Using a boxplot, we obtain a better visual of the group-by-group comparison.

However, removing decaffeinated coffee might give us a better sense of caffeine content.

caffeine_nodecaf <- caffeine %>% filter(!grepl("decaf", Item))
caf_dist_nodecaf <- ggplot(caffeine_nodecaf, aes(x = category, y = logserving)) + 
    ggtitle("Boxplots of drink categories based on log of caffeine content (without decaf)") + 
    theme(plot.title = element_text(hjust = 0.5))
caf_dist_nodecaf + geom_boxplot(aes(fill = category))

In this case, we arrive at the more intuitive conclusion that the item category of coffee has one of the highest amount of caffeine on average. However, this still does not deal with the interesting observation - that energy drinks have noticeably more caffeine than coffee. An inspection of the included items suggests three items- Chameleon Cold Brew Coffee, Starbucks Tall Coffee and Biggby Iced Coffee- are closer to the category of ‘Coffee’ than they are to ‘Energy drinks’. The report which the table stems from provides no clear rationale for the perculiar inclusion of these three drinks into the category of ‘Energy drinks’ or how they categorised the items more generally.

I then repeat the analysis with those three items moved into the ‘Coffee’ category with the decaffeinated options removed.

for (i in 1:nrow(caffeine_nodecaf)) {
    if (str_detect(caffeine_nodecaf$Item[i], "Coffee") == TRUE) {
        caffeine_nodecaf$category[i] <- "Coffee"
    }
    else {
        caffeine_nodecaf$category[i] <- caffeine_nodecaf$category[i]
    }
}

1b. How does the distribution change?

caf_dist1 <- ggplot(caffeine_nodecaf, aes(x = category, y = logserving)) + ggtitle("Dotplots of drink categories-log of caffeine content (without decaf) & recategorised items") + 
    theme(plot.title = element_text(hjust = 0.2))
caf_dist1 + geom_dotplot(aes(color = category, fill = category), binaxis = "y", 
    stackdir = "center")
## `stat_bindot()` using `bins = 30`. Pick better value with `binwidth`.

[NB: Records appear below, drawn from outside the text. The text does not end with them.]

(** X20: when [main], from the download on, leaves through
    [sys.exit(1)], the last command that was run is one that failed,
    the download or the encode of the vertical clip: nothing is
    attempted after the failure. *)
Theorem main_stops_at_failure E args ts s s' :
  main_stages E args ts s = (Raised (SystemExit 1), s') ->
  last (ran s') =
    Some (download_cmd (url args) (output_dir args) (quality_arg args), false) \/
  exists video_path start_time d,
    last (ran s') =
      Some (clip_cmd video_path (vertical_path_of args ts) start_time d, false).
Proof.
  intros Hmain. pose proof (main_stages_run E args ts s) as Hstages.
  destruct (download_video E _ _ _ s) as [[[video_path|]|e] s1] eqn:Hdl.
  - destruct Hstages as (start_time & d & s2 & clipped & s3 & Hd & Hclip & Hstages).
    rewrite Hstages in Hmain. destruct clipped.
    + destruct (main_after_clip_returns E args ts
                  (path_join (output_dir args) ("vertical_" +:+ ts +:+ ".mp4"))
                  start_time d s3) as [s4 Hafter].
      rewrite Hafter in Hmain. discriminate.
    + injection Hmain as <-. right. exists video_path, start_time, d.
      destruct (create_vertical_clip_runs E video_path
                  (path_join (output_dir args) ("vertical_" +:+ ts +:+ ".mp4"))
                  start_time d s2) as (b & s3' & Hrun & Hsince).
      rewrite Hclip in Hrun. injection Hrun as <- <-.
      unfold runs_since in Hsince.
      rewrite <- (take_drop (length (ran s2)) (ran s3)), Hsince.
      by rewrite last_app.
  - rewrite Hstages in Hmain. injection Hmain as <-.
    left. rewrite (download_video_none _ _ _ _ _ _ Hdl).
    cbn [ran log_run]. by rewrite last_snoc.
  - rewrite Hstages in Hmain. injection Hmain as -> _.
    destruct (download_video_raises _ _ _ _ _ _ _ Hdl) as [msg Hmsg]. discriminate.
Qed.

Lemma main_stops_at_failure_witness :
  last (ran (snd (main_stages failing_env sample_args "20260101_120000" fresh_sys))) =
    Some (download_cmd (url sample_args) (output_dir sample_args)
            (quality_arg sample_args), false) \/
  exists video_path start_time d,
    last (ran (snd (main_stages failing_env sample_args "20260101_120000" fresh_sys))) =
      Some (clip_cmd video_path (vertical_path_of sample_args "20260101_120000")
              start_time d, false).
Proof.
  exact (main_stops_at_failure failing_env sample_args "20260101_120000" fresh_sys
           _ eq_refl).
Defined.


(** ** [create_vertical_clip] *)

(** X21: [create_vertical_clip] returns [True] exactly when the encode
    exits with 0, whatever the size probe did; the file at the output
    path is then the complete output of that encode; and no other
    file, the input among them, is changed, whether the encode
    completes or fails. *)
Theorem create_vertical_clip_effect E input_path output_path start_time d s :
  exists b s',
    create_vertical_clip E input_path output_path start_time d s = (Returned b, s') /\
    (b = true <-> ffmpeg E (clip_cmd input_path output_path start_time d) = Exit0) /\
    (b = true ->
     fs s' !! output_path =
       Some (Media (clip_cmd input_path output_path start_time d) true)) /\
    (forall p, p ≠ output_path -> fs s' !! p = fs s !! p).
Proof.
  unfold create_vertical_clip, run_ffmpeg, leftover, write_file.
  py_unfold.
  destruct (ffprobe_size E _) as [[w h]| |]; cbn;
    (destruct (ffmpeg E _); cbn;
     [| destruct (ffmpeg_partial E _); cbn]);
    do 2 eexists; (split; [reflexivity|]); cbn;
    (split; [split; intros; (reflexivity || discriminate)|]);
    (split;
     [ intros; (discriminate || apply lookup_insert_eq)
     | intros p Hp; rewrite ?lookup_insert_ne; done ]).
Qed.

1c. What about group averages?

caf_dist1 + geom_boxplot(aes(fill = category)) + ggtitle("Boxplot of drink categories-log of caffeine content(without decaf) & recategorised items") + 
    theme(plot.title = element_text(hjust = 0.16))

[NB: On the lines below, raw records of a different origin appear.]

(** A channel whose name no record of the previous file bears, or any
    channel of a first iteration, starts from zero with lists of its
    own. *)
Lemma no_carry_over (chs : list Monitor.channel) dur lm it file now i
    (c : Monitor.channel) :
  chs !! i = Some c →
  (∀ p, p ∈ previous_records it file → name p ≠ c.1.2) →
  channels_json (start_iteration chs dur lm it file now) !! i
  = Some (fresh_record i c)
  ∧ stamps (start_iteration chs dur lm it file now) (Fresh i) = []
  ∧ durations (start_iteration chs dur lm it file now) (Fresh i) = [].
Proof.
  intros Hc Hno. unfold start_iteration. split; [|done].
  rewrite channels_json_write_results. cbn [channels_json].
  rewrite list_lookup_imap, Hc. cbn [fmap option_fmap option_map].
  unfold build_record, fresh_record.
  rewrite (collect_previous_absent 0 _ ∅ (c.1.2) Hno), lookup_empty. done.
Qed.

(** Two channels of the same name take the same list objects from the
    previous file: the time stamps of both windows land in one list,
    which ends longer than either count. *)
Lemma same_name_shares_lists :
  ∃ out s' r0 r1,
    run_iteration [channel_a; channel_b] 60 "infinite" 2 (Some first_snapshot)
      1700000100 1700000100 failures = Ok (out, s')
    ∧ channels_json s' !! 0%nat = Some r0
    ∧ channels_json s' !! 1%nat = Some r1
    ∧ disconnects r0 = disconnects r1
    ∧ disconnects_count r1 = 3
    ∧ length (stamps s' (disconnects r1)) = 4%nat.
Proof.
  eexists _, _, _, _. split; [vm_compute; reflexivity|].
  split; [vm_compute; reflexivity|]. split; [vm_compute; reflexivity|].
  by vm_compute.
Qed.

Coffee now appears to be on par with energy drinks though the variance in energry drinks are still smaller than coffee.

2. Theoretical substitutes to coffee?

Here, we look at items that have amounts of caffeine (4g) close to that of a 180mg cup of coffee.

like_coffee <- caffeine %>% filter(between(maxdaily, 3, 5)) %>% select(-logserving) %>% 
    filter(category != "Coffee")
datatable(like_coffee)

The bulk of the replacement for coffee appears to be energy drinks. One would be well-advised to watch out for the sugar content though!

3. Is coffee all that strong?

greater_coffee <- caffeine %>% filter(`caffeine (mg/serving)` > 100) %>% arrange(desc(`caffeine (mg/serving)`)) %>% 
    select(category, Item, `caffeine (mg/serving)`) %>% mutate(how_much_more = `caffeine (mg/serving)`/100)
datatable(greater_coffee)

We normalise caffeine content found in these drinks using a good ol’180mg cup of coffee as the baseline. Apparently, many things are stronger than coffee.

4. How much of something can you consume before it starts being bad for you?

Maximum allowable limits

Hover over to observe the quantity! You just need 0.18 cups of Chameleon Cold Brew to be over the limit (this might be a data entry error)!

max_daily <- caffeine %>% select(category, Item, maxdaily) %>% arrange(desc(maxdaily))
max_daily$Item <- as.factor(max_daily$Item)
plot_ly(max_daily, y = ~Item, x = ~maxdaily, width = 900, height = 700, type = "bar", 
    orientation = "h", marker = list(color = max_daily$maxdaily, showscale = T)) %>% 
    layout(title = "Maximum daily intake based on caffeine content (mg/serving) with scale (right)")